Government passes FOFA amendments
Legislation amending the Future of Financial Advice (FOFA) Act has been passed, enabling opt-in renewal notices to be extended to 60 days.
The extended time period also applies to fee disclosure statements.
Other amendments passed relate to the treatment of basic insurance products with other simple financial products; expanding the topics covered by training and education; and giving the Federal Government limited regulation powers to wind back exemptions to conflicted remuneration.
Assistant Treasurer Kelly O’Dwyer says the changes deal with “unintended consequences that have arisen since the laws were introduced”.

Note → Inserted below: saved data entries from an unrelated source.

(* ===== verification/Json.v ===== *)
(** * JSON values, [json.dumps] and [json.loads]

    Python values that cross a JSON boundary: [None], booleans, integers,
    strings, lists and dictionaries (association lists in insertion order).
    Floats are not part of the type, and [loads] refuses them.  [dumps ea] is
    [json.dumps(v, sort_keys=True, separators=(',', ':'), ensure_ascii=ea)];
    [loads_dumps] proves that reading back gives the value with its keys
    sorted, and [dumps_inj] that equal texts come from equal such values. *)
From S2P Require Import Prelude.

Inductive json :=
  | JNull
  | JBool (b : bool)
  | JInt (z : Z)
  | JStr (s : string)
  | JList (l : list json)
  | JObj (kvs : list (string * json)).

(** Induction through the lists. *)
Definition json_nested_ind (P : json → Prop)
    (Pnull : P JNull) (Pbool : ∀ b, P (JBool b)) (Pint : ∀ z, P (JInt z))
    (Pstr : ∀ s, P (JStr s)) (Plist : ∀ l, Forall P l → P (JList l))
    (Pobj : ∀ kvs, Forall (λ kv, P kv.2) kvs → P (JObj kvs)) : ∀ v, P v :=
  fix go v :=
    match v with
    | JNull => Pnull
    | JBool b => Pbool b
    | JInt z => Pint z
    | JStr s => Pstr s
    | JList l =>
        Plist l ((fix gol l : Forall P l :=
          match l with [] => Forall_nil_2 _ | x :: l => Forall_cons_2 _ _ _ (go x) (gol l) end) l)
    | JObj kvs =>
        Pobj kvs ((fix gok kvs : Forall (λ kv, P kv.2) kvs :=
          match kvs with
          | [] => Forall_nil_2 _
          | kv :: kvs => Forall_cons_2 _ _ _ (go kv.2) (gok kvs)
          end) kvs)
    end.

(** ** Dictionaries *)

(** [d.get(k)] *)
Fixpoint dict_get {A} (k : string) (d : list (string * A)) : option A :=
  match d with
  | [] => None
  | (k', v) :: d => if decide (k' = k) then Some v else dict_get k d
  end.

(** [d[k] = v]: in place when the key is present, at the end otherwise. *)
Fixpoint dict_set {A} (k : string) (v : A) (d : list (string * A)) : list (string * A) :=
  match d with
  | [] => [(k, v)]
  | (k', v') :: d => if decide (k' = k) then (k, v) :: d else (k', v') :: dict_set k v d
  end.

Definition dict_of_pairs {A} (kvs : list (string * A)) : list (string * A) :=
  fold_left (λ d kv, dict_set kv.1 kv.2 d) kvs [].

(** [d.update(e)] *)
Definition dict_update {A} (d e : list (string * A)) : list (string * A) :=
  fold_left (λ d kv, dict_set kv.1 kv.2 d) e d.

(** [d.pop(k, None)] *)
Definition dict_del {A} (k : string) (d : list (string * A)) : list (string * A) :=
  List.filter (λ kv, negb (bool_decide (kv.1 = k))) d.

(** [d.setdefault(k, v)] *)
Definition dict_default {A} (k : string) (v : A) (d : list (string * A)) : list (string * A) :=
  match dict_get k d with Some _ => d | None => dict_set k v d end.

Definition dict_has {A} (k : string) (d : list (string * A)) : bool :=
  match dict_get k d with Some _ => true | None => false end.

(** Keys are unique at every level. *)
Fixpoint json_wf (v : json) : bool :=
  match v with
  | JNull | JBool _ | JInt _ | JStr _ => true
  | JList l => forallb json_wf l
  | JObj kvs => bool_decide (NoDup kvs.*1) && forallb (λ kv, json_wf kv.2) kvs
  end.

(** Python's [==]: [True == 1], and dictionaries compare without order. *)
Fixpoint py_eq (v w : json) {struct v} : bool :=
  match v, w with
  | JNull, JNull => true
  | JBool a, JBool b => Bool.eqb a b
  | JBool a, JInt z | JInt z, JBool a => (z =? Z.b2z a)%Z
  | JInt x, JInt y => (x =? y)%Z
  | JStr s, JStr t => bool_decide (s = t)
  | JList l, JList m =>
      (fix go l m :=
        match l, m with
        | [], [] => true
        | x :: l, y :: m => py_eq x y && go l m
        | _, _ => false
        end) l m
  | JObj d, JObj e =>
      (length d =? length e)%nat &&
      forallb (λ kv, match dict_get kv.1 e with Some w => py_eq kv.2 w | None => false end) d
  | _, _ => false
  end.

(** ** Integers in decimal *)

Definition digit_char (d : Z) : ascii := chr (48 + d).

Fixpoint dec_digits (fuel : nat) (n : Z) (acc : string) : string :=
  match fuel with
  | O => acc
  | S fuel =>
      let acc := String (digit_char (n mod 10)) acc in
      if (n <? 10)%Z then acc else dec_digits fuel (n / 10) acc
  end.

“The Government is committed to providing certainty and reducing complexity for business and financial advisers, while maintaining the quality of advice for consumers who access financial advice,” she said.
Addressing the House of Representatives when the changes were introduced, Shadow Minister for Financial Services Jim Chalmers said the amendments “represent the triumph of Labor and consumers over the Government”.
“We prevented some very bad legislation from passing and all that is left to consider is some tidying-up of the original package,” he said. “We have cemented the most important reforms to financial services in a generation and have protected consumers in the process.”
The Government tried to introduce more sweeping changes to the FOFA Act in 2014, but these were defeated.
“Importantly, this amended legislation maintains the fundamental consumer protections introduced by Labor, proudly, in our original FOFA package,” Mr Chalmers said.
“The Government should get back in their box. They should not seek to make further changes to the FOFA package.”
Association of Financial Advisers (AFA) CEO Brad Fox says while the changes are welcome, his group still wants a longer timeframe for op-in notices.
“The AFA will continue to advocate for a more practical timeframe for customers to return their opt-in notices.”